SUPPLIED RECORDS:
(** The first state of the manager: no block but the pool of slices. *)
Lemma inv_start w base m :
  heap_ok (tick w) (blocks w) -> length (pools w) = 16%nat -> (forall c, head (pool_get w c) = 0) ->
  lf_initialized w = true -> manager w = Some m -> cache_list m = [] -> caches w = ∅ ->
  thread_pools w = make_slice base <$> seq 0 64 -> 0 < base ->
  (forall p u, blocks w !! p = Some u -> p = base /\ 1024 * 1024 * 1024 <= u) ->
  (forall p u a, blocks w !! p = Some u -> mapped a -> a < p \/ p + u <= a) ->
  is_Some (blocks w !! base) \/ use_huge_pages m = true /\ region_mapped base ->
  inv base 0 ((fun _ => OBase) <$> blocks w) ∅ w.
Proof.
  intros Hh Hl Hp Hi Hm Hcl Hc Ht Hb Hblk Hun Hreg.
  assert (Hown : forall p o, ((fun _ => OBase) <$> blocks w) !! p = Some o -> o = OBase /\ p = base).
  { intros p o (u & <- & Hu)%lookup_fmap_Some. split; [done|]. by eapply Hblk. }
  assert (Hnone : forall p o, o <> OBase -> ((fun _ => OBase) <$> blocks w) !! p <> Some o).
  { intros p o Hne Ho. by destruct (Hown p o Ho). }
  split; try done.
  - intros p u Hu. destruct (Hblk p u Hu). lia.
  - intros p q u v Hne Hu Hv. destruct (Hblk p u Hu), (Hblk q v Hv). congruence.
  - intros p. rewrite lookup_fmap. by rewrite fmap_is_Some.
  - intros p o u Ho Hu. destruct (Hown p o Ho) as [-> _]. split; [done|]. by destruct (Hblk p u Hu).
  - intros p u Hu Hle. destruct (Hblk p u Hu). lia.
  - intros t c p _. unfold slots_of. rewrite Hc, lookup_empty. split; [by intros ?%elem_of_nil|by intros ?%Hnone].
  - intros t c _. unfold slots_of. rewrite Hc, lookup_empty. constructor.
  - intros t c p _. unfold hot_of. rewrite Hc, lookup_empty. split; [by intros ?%elem_of_nil|by intros ?%Hnone].
  - intros t c _. unfold hot_of. rewrite Hc, lookup_empty. constructor.
  - intros c _. exists []. split; [apply Hp|]. intros p. split; [by intros ?%elem_of_nil|by intros ?%Hnone].
  - intros p t s Ho. by apply Hnone in Ho.
  - exists m. split; [done|]. rewrite Hcl. split; [constructor|]. intros t. rewrite Hc, lookup_empty.
    split; [by intros ?%elem_of_nil|by intros [? ?]].
  - intros t k. by rewrite Hc, lookup_empty.
  - intros p u Hu Hne. exfalso. apply Hne. by rewrite lookup_fmap, Hu.
  - intros p Ho. by apply Hown in Ho as [_ ->].
  - rewrite Hm. simpl. destruct Hreg as [[u Hu]|[-> [_ Hr]]]; [left|by right]. by rewrite lookup_fmap, Hu.
Qed.

Lemma init_inv available huge w w' :
  fresh w -> huge = NULL \/ region_mapped huge ->
  lgx_memory_manager_init true available huge w = Some (LGX_SUCCESS, w') ->
  exists own, inv (pools_base w') 0 own ∅ w' /\ use_huge_pages <$> manager w' = Some available /\
    (forall p o, own !! p = Some o -> o = OBase) /\
    (available = true -> huge <> NULL -> own = ∅).
Proof.
  intros [Hb Hp Hi] Hreg Hrun.
  apply run_bind in Hrun as (ok & w1 & [-> ->]%ask_run & Hrun).
  destruct (sys_ok QManager (tick w)); cbn [negb] in Hrun; [|by simplify_eq].
  apply run_bind in Hrun as (r & w2 & Hlf & Hrun).
  destruct (lf_init_run (w <| tick := S (tick w) |>)) as (P & HP & Hl & Hh); [done|done|].
  rewrite HP in Hlf. injection Hlf as <- Hw2. subst w2. rewrite bool_decide_true in Hrun by done. cbn [negb] in Hrun.
  apply run_bind in Hrun as (pool & w3 & Hpool & Hrun).
  assert (Hw3 : exists k b, w3 = w <| pools := P |> <| lf_initialized := true |> <| tick := k |> <| blocks := b |> /\
    heap_ok k b /\ (pool <> NULL -> 0 < pool /\
      (forall p u, b !! p = Some u -> p = pool /\ 1024 * 1024 * 1024 <= u) /\
      (forall p u a, b !! p = Some u -> mapped a -> a < p \/ p + u <= a) /\
      (is_Some (b !! pool) \/ available = true /\ region_mapped pool) /\
      (available = true -> huge <> NULL -> b = ∅))).
  { destruct (available && negb (huge =? NULL)) eqn:Hav.
    - apply andb_true_iff in Hav as [-> Hn]. injection Hpool as <- <-. exists (S (tick w)), (blocks w). split; [by destruct w|].
      rewrite Hb. split; [apply heap_ok_empty|]. intros Hne. destruct Hreg as [?|Hreg]; [done|].
      split; [apply Hreg|]. split; [done|]. split; [done|]. split; [right; done|done].
    - apply malloc_run in Hpool as [[-> ->]|(u & Hm & ->)].
      + exists (S (S (tick w))), (blocks w). split; [by destruct w|]. rewrite Hb. split; [apply heap_ok_empty|done].
      + simpl in Hm. rewrite Hb in Hm.
        destruct (malloc_ok _ _ _ _ _ (heap_ok_empty _) Hm) as (Hok & Hp0 & Hu & _ & _ & Hun).
        exists (S (S (tick w))), (<[pool := u]> ∅). split; [by rewrite <- Hb; destruct w|]. split; [exact Hok|]. intros _.
        split; [done|]. split; [|split; [|split; [left; by rewrite lookup_insert_eq|]]].
        * intros p v [[-> ->]|[_ ?]]%lookup_insert_Some; [|done]. split; [done|]. exact Hu.
        * intros p v a [[-> ->]|[_ ?]]%lookup_insert_Some Ha; [by apply Hun|done].
        * intros -> Hn. by rewrite (proj2 (Z.eqb_neq huge NULL)) in Hav. }
  destruct (Z.eqb_spec pool NULL) as [->|Hpn]; [by simplify_eq|].
  destruct Hw3 as (k & b & -> & Hk & Hpl). destruct (Hpl Hpn) as (Hp0 & Hblk & Hun & Hreg' & Hno).
  apply run_bind in Hrun as ([] & w4 & [= <-] & Hrun).
  apply run_bind in Hrun as (ok1 & w5 & [-> ->]%ask_run & Hrun).
  apply run_bind in Hrun as (ok2 & w6 & [-> ->]%ask_run & Hrun).
  destruct (negb _); [by apply run_bind in Hrun as ([] & ? & _ & [= ?])|].
  apply run_bind in Hrun as ([] & w7 & [= <-] & [= <-]).
  match goal with |- exists own, inv (pools_base ?w) _ _ _ _ /\ _ => set (w' := w) end.
  assert (Hpb : pools_base w' = pool) by (unfold pools_base; change (pool + 0 * pool_size_per_thread = pool); lia).
  rewrite Hpb. exists ((fun _ => OBase) <$> b). split; [|split; [done|split]].
  - apply (inv_start w' pool (Manager available [] 0 0 0 0 0 1 [] 10000)); try done.
    by apply heap_ok_tick, heap_ok_tick.
  - intros p o (u & <- & _)%lookup_fmap_Some. done.
  - intros Hav Hn. by rewrite Hno, fmap_empty.
Qed.
End Init.
End MemoryShutdown.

EXERCISE BRIEF: Write out exactly the lines that fall from the line with "(forall p u, b !!" to the line with "[done|]. exact Hu." in the records above, keeping both ends.

OUTPUT FOR THIS EXERCISE:
      (forall p u, b !! p = Some u -> p = pool /\ 1024 * 1024 * 1024 <= u) /\
      (forall p u a, b !! p = Some u -> mapped a -> a < p \/ p + u <= a) /\
      (is_Some (b !! pool) \/ available = true /\ region_mapped pool) /\
      (available = true -> huge <> NULL -> b = ∅))).
  { destruct (available && negb (huge =? NULL)) eqn:Hav.
    - apply andb_true_iff in Hav as [-> Hn]. injection Hpool as <- <-. exists (S (tick w)), (blocks w). split; [by destruct w|].
      rewrite Hb. split; [apply heap_ok_empty|]. intros Hne. destruct Hreg as [?|Hreg]; [done|].
      split; [apply Hreg|]. split; [done|]. split; [done|]. split; [right; done|done].
    - apply malloc_run in Hpool as [[-> ->]|(u & Hm & ->)].
      + exists (S (S (tick w))), (blocks w). split; [by destruct w|]. rewrite Hb. split; [apply heap_ok_empty|done].
      + simpl in Hm. rewrite Hb in Hm.
        destruct (malloc_ok _ _ _ _ _ (heap_ok_empty _) Hm) as (Hok & Hp0 & Hu & _ & _ & Hun).
        exists (S (S (tick w))), (<[pool := u]> ∅). split; [by rewrite <- Hb; destruct w|]. split; [exact Hok|]. intros _.
        split; [done|]. split; [|split; [|split; [left; by rewrite lookup_insert_eq|]]].
        * intros p v [[-> ->]|[_ ?]]%lookup_insert_Some; [|done]. split; [done|]. exact Hu.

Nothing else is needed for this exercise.